On the 35th floor of the Equitable Center in Midtown Manhattan, a high-stakes chess match with a prize of $1.1 million was being played in earnest. It was May 11, 1997.
World chess champion Garry Kasparov, to this day considered one of the greatest chess players of all time, furrowed his brow as Game 6 – the last game in this match – went on. Then, he stood up and walked away, conceding the game to his opponent: IBM supercomputer Deep Blue.
Over 9 days, man competed against the machine. The machine won.

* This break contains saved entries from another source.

(** Two pipes in frame order, none about to leave. *)
Definition cruising : Game := mkGame 300 0 false 2 [mkPipe 40 200; mkPipe 250 100] 0.

(** A pipe alone, as [spawnPipe] made it. *)
Definition lone_pipe : Game := mkGame 300 0 false 0 [mkPipe 400 250] 0.

Section UpdatePipes.
Context `{cv : Canvas}.
Implicit Types (g : Game) (l done todo : list Pipe) (p q : Pipe).

(** ** The index loop is the recursion *)

Lemma set_state_id g l z :
  l = pipes g -> z = score g -> g |> set_pipes l |> set_score z = g.
Proof. intros -> ->. by destruct g. Qed.

Lemma updatePipes_callback_removes done p rest g :
  pipes g = done ++ p :: rest -> off_screen (move p) ->
  updatePipes_callback p (length done) g
  = g |> set_pipes (done ++ rest) |> set_score (score g + 1).
Proof.
  intros Hg Hoff. unfold updatePipes_callback. rewrite decide_True by done.
  game_simpl. rewrite Hg, insert_middle, splice_middle. done.
Qed.

Lemma updatePipes_callback_keeps done p rest g :
  pipes g = done ++ p :: rest -> ~ off_screen (move p) ->
  updatePipes_callback p (length done) g = set_pipes (done ++ move p :: rest) g.
Proof.
  intros Hg Hoff. unfold updatePipes_callback. rewrite decide_False by done.
  by rewrite Hg, insert_middle.
Qed.

(** The loop at index [length done], with the array split into the slots
    behind the index and the slots from it on. *)
Lemma updatePipes_from n done todo g :
  pipes g = done ++ todo -> (length todo <= n)%nat ->
  forEach_from pipes n (length done) updatePipes_callback g
  = g |> set_pipes (done ++ (updatePipes_rec todo).1)
      |> set_score (score g + (updatePipes_rec todo).2).
Proof.
  revert done todo g. induction n as [|n IH]; intros done todo g Hg Hn.
  { destruct todo; [|simpl in Hn; lia]. cbn [forEach_from updatePipes_rec fst snd].
    symmetry. apply set_state_id; [by rewrite Hg | lia]. }
  destruct todo as [|p rest].
  { rewrite forEach_from_past_end by (rewrite Hg, length_app; simpl; lia).
    cbn [updatePipes_rec fst snd].
    symmetry. apply set_state_id; [by rewrite Hg | lia]. }
  rewrite (forEach_from_present _ _ _ _ _ p) by (by rewrite Hg, list_lookup_middle).
  simpl in Hn. simpl updatePipes_rec. case_decide as Hoff.
  - rewrite (updatePipes_callback_removes _ _ _ _ Hg Hoff).
    destruct rest as [|q rest'].
    + rewrite forEach_from_past_end by (simpl; rewrite length_app; simpl; lia). done.
    + replace (S (length done)) with (length (done ++ [q]))
        by (rewrite length_app; simpl; lia).
      rewrite (IH (done ++ [q]) rest') by (simpl in *; rewrite <- ?app_assoc; done || lia).
      destruct (updatePipes_rec rest') as [l' k]. game_simpl.
      rewrite <- app_assoc. f_equal; lia || done.
  - rewrite (updatePipes_callback_keeps _ _ _ _ Hg Hoff).
    replace (S (length done)) with (length (done ++ [move p]))
      by (rewrite length_app; simpl; lia).
    rewrite (IH (done ++ [move p]) rest) by (simpl; rewrite <- ?app_assoc; done || lia).
    destruct (updatePipes_rec rest) as [l' k]. game_simpl.
    by rewrite <- app_assoc.
Qed.
(* ===== verification/Collision.v ===== *)
(** * Collision: the collision detector ([checkCollisions])

    Lines 75-88 of [Index.ts]: a [for ... of] over [pipes] that returns
    [true] at the first pipe whose gap the bird is outside of and whose
    column the bird overlaps, and [false] when the loop ends.  The loop
    body changes nothing, so the live iteration of [for ... of] is the
    iteration over the list. *)

From S2P Require Import Prelude Globals.

Section Collision.
Context `{cv : Canvas}.

(** The test of lines 79-80: the bird, at height [y], is not inside the
    gap of [pipe]. *)
Definition outside_gap (y : Q) (pipe : Pipe) : Prop :=
  (y < pipe_y pipe \/ y + bird_height > pipe_y pipe + PIPE_GAP)%Q.

(** The test of line 82: the bird's column overlaps the pipe's. *)
Definition in_column (pipe : Pipe) : Prop :=
  bird_x + bird_width > pipe_x pipe /\ bird_x < pipe_x pipe + PIPE_WIDTH.

#[export] Instance outside_gap_decision y pipe : Decision (outside_gap y pipe).
Proof. unfold outside_gap. apply _. Defined.

#[export] Instance in_column_decision pipe : Decision (in_column pipe).
Proof. unfold in_column. apply _. Defined.

(** The loop of lines 77-86 over the pipes still to visit. *)
Fixpoint checkCollisions_loop (y : Q) (l : list Pipe) : bool :=
  match l with
  | [] => false
  | pipe :: rest =>
      if decide (outside_gap y pipe) then
        if decide (in_column pipe) then true
        else checkCollisions_loop y rest
      else checkCollisions_loop y rest
  end.

(** [checkCollisions()], lines 75-88. *)
Definition checkCollisions (g : Game) : bool :=
  checkCollisions_loop (birdY g) (pipes g).

(** The bird at height [y] hits [pipe]. *)
Definition hits (y : Q) (pipe : Pipe) : Prop := in_column pipe /\ outside_gap y pipe.

End Collision.

Arguments checkCollisions : simpl never.

(** The bird 10 pixels below the gap of the pipe of the specification's
    example. *)
Definition below_gap : Game := mkGame 190 0 false 0 [mkPipe 40 100] 0.

Section CollisionFacts.
Context `{cv : Canvas}.
Implicit Types (g : Game) (l : list Pipe) (pipe : Pipe) (y : Q).

Lemma checkCollisions_loop_spec y l :
  checkCollisions_loop y l = true <-> Exists (hits y) l.
Proof.
  unfold hits. induction l as [|pipe rest IH]; simpl.
  - split; [done | by inversion 1].
  - rewrite Exists_cons. repeat case_decide; rewrite ?IH; intuition.
Qed.

(** C3: [checkCollisions] answers [true] exactly when some pipe of the
    array overlaps the bird's column while the bird is outside its gap. *)
Theorem checkCollisions_spec g :
  checkCollisions g = true <-> exists pipe, pipe ∈ pipes g /\ hits (birdY g) pipe.
Proof. unfold checkCollisions. rewrite checkCollisions_loop_spec. apply Exists_exists. Qed.

(** With a single pipe the answer is the test on that pipe. *)
Lemma checkCollisions_single g pipe :
  pipes g = [pipe] -> checkCollisions g = true <-> hits (birdY g) pipe.
Proof.
  intros Hp. unfold checkCollisions. rewrite checkCollisions_loop_spec, Hp.
  rewrite Exists_cons, Exists_nil. tauto.
Qed.

(** The pipes whose column the bird overlaps are those with
    [-10 < x < 70]. *)
Lemma in_column_range pipe : in_column pipe <-> -10 < pipe_x pipe < 70.
Proof. unfold in_column, bird_x, bird_width, PIPE_WIDTH. lia. Qed.

(** The bird is inside the gap when it is at or below its top and its
    lower edge is at or above the gap's bottom. *)
Lemma outside_gap_iff y pipe :
  ~ outside_gap y pipe <-> (pipe_y pipe <= y <= pipe_y pipe + 80%Z)%Q.
Proof. unfold outside_gap, bird_height, PIPE_GAP. split; intros; qz. Qed.

(** The specification's worked example: with one pipe at [x = 40] whose
    gap starts at 100, the bird collides exactly when [y < 100] or
    [y > 180]. *)
Lemma checkCollisions_example g :
  pipes g = [mkPipe 40 100] ->
  checkCollisions g = true <-> (birdY g < 100 \/ birdY g > 180)%Q.
Proof.
  intros Hp. rewrite (checkCollisions_single g _ Hp). unfold hits.
  rewrite in_column_range. unfold outside_gap, bird_height, PIPE_GAP. simpl.
  split; [intros [_ [?|?]]; [left | right]; qz |].
  intros Hy. split; [lia |]. destruct Hy; [left | right]; qz.
Qed.

(** With no pipe on screen nothing collides, wherever the bird is:
    touching the floor or the ceiling does not end the game. *)
Lemma checkCollisions_no_pipes g : pipes g = [] -> checkCollisions g = false.
Proof. intros Hp. unfold checkCollisions. by rewrite Hp. Qed.

(** The answer depends on the bird's height up to [==] only. *)
#[export] Instance checkCollisions_loop_proper :
  Proper (Qeq ==> eq ==> eq) checkCollisions_loop.
Proof.
  intros y1 y2 Hy l ? <-. apply eq_bool_prop_intro.
  rewrite !Is_true_true, !checkCollisions_loop_spec.
  apply Exists_proper; [|done]. intros pipe.
  unfold hits, outside_gap. by rewrite Hy.
Qed.

#[export] Instance checkCollisions_proper : Proper (game_eq ==> eq) checkCollisions.
Proof.
  intros g1 g2 Hg. unfold checkCollisions.
  by rewrite (pipes_proper _ _ Hg), (birdY_proper _ _ Hg).
Qed.

End CollisionFacts.

(** The example at [y = 190]: the bird collides. *)
Lemma checkCollisions_example_witness :
  checkCollisions below_gap = true <-> (190 < 100 \/ 190 > 180)%Q.
Proof. by apply (checkCollisions_example below_gap). Defined.
(** C28: what the canvas shows.  After any sequence of events whose last
    frame is [gameLoop(t)], and any key events since, every point of the
    canvas shows the picture of that frame alone, whatever the canvas
    showed before: the score of the state the frame leaves, in the fill
    style the pipes left (green, or the bird's yellow when no pipe is on
    screen: the program sets no style for its text); under it the pipes
    as [updatePipes] left them; under them the bird as [bird.update] left
    it; everything else is transparent. *)
Theorem run_picture b es t r s (keys : list string) g p :
  on_canvas p ->
  shows (paints b (run (es ++ AnimationFrame t r s :: (KeyDown <$> keys)) g).2) p
  = picture t (run es g).1 p.
Proof.
  intros Hp. rewrite run_app, run_cons. cbn [fst snd handle].
  by rewrite run_keys, app_nil_r, paints_app, shows_frame.
Qed.

End PictureFacts.

(** ** The theorems at concrete states, on the portrait canvas *)


(** After a frame that spawns, a frame that does not, and a press of the
    space key, the point (60, 310) shows the picture of the second
    frame. *)
Lemma run_picture_witness :
  shows (@paints box_font blank
           (@run portrait_canvas
              ([spawning_frame] ++ AnimationFrame 32 0.5 0.5 :: (KeyDown <$> [" "%string]))
              (@initial portrait_canvas)).2) (mkPoint 60 310)
  = @picture portrait_canvas box_font 32 (@run portrait_canvas [spawning_frame] (@initial portrait_canvas)).1
      (mkPoint 60 310).
Proof.
  apply (@run_picture portrait_canvas box_font blank [spawning_frame] 32 0.5 0.5
           [" "%string] (@initial portrait_canvas) (mkPoint 60 310)).
  repeat split; compute_done.
Defined.

(** That point is the bird's, two frames into its fall. *)
Lemma picture_shows_bird :
  @picture portrait_canvas box_font 32 (@run portrait_canvas [spawning_frame] (@initial portrait_canvas)).1
    (mkPoint 60 310) = Some "yellow"%string.
Proof. by vm_compute. Qed.

(** The score is written over the bird, in the green of the pipes: in
    the frame after [high_flier] the point (60, 20) is the bird's and no
    pipe's, and shows green. *)
Lemma score_over_bird :
  mkPoint 60 20 ∈ bird_square (@update portrait_canvas (set_lastTime 16 high_flier))
  /\ ~ Exists (@on_pipe portrait_canvas (mkPoint 60 20))
        (pipes (updatePipes (@update portrait_canvas (set_lastTime 16 high_flier))))
  /\ @picture portrait_canvas box_font 16 high_flier (mkPoint 60 20) = Some "green"%string.
Proof. split_and!; [compute_done | compute_done | by vm_compute]. Qed.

That globally publicized event 25 years ago, the first time a computer had prevailed against a world chess champion, showcased one of the greatest accomplishments in artificial intelligence since the 1950s.
But today’s computer chess engines, with increases in computing power and programming techniques, can outplay Deep Blue. How? They are powered by AI that learns while Deep Blue had relied mainly on a programmed understanding of chess.
This watershed moment in 1997 not only cemented IBM’s status as an AI innovator, but it led to a leap forward: the Watson supercomputer, which used machine learning and natural language processing to defeat Jeopardy champions Ken Jennings and Brad Ritter in 2011. IBM's next Grand Challenge started in 2012 with the development of Project Debater, a computer that could take on expert human debaters. (See accompanying story.)
“There’s been a huge increase in the capability of AI systems since 1997,” Deep Blue co-creator Murray Campbell told AI Business. “It’s mostly driven by the rise of machine learning.”
Over the last 10 to 15 years in particular, deep learning and neural networks have driven almost all of the attention and value in AI, he said. This includes game playing programs such as DeepMind’s AlphaGo software that beat the world Go champion Lee Sedol in 2016.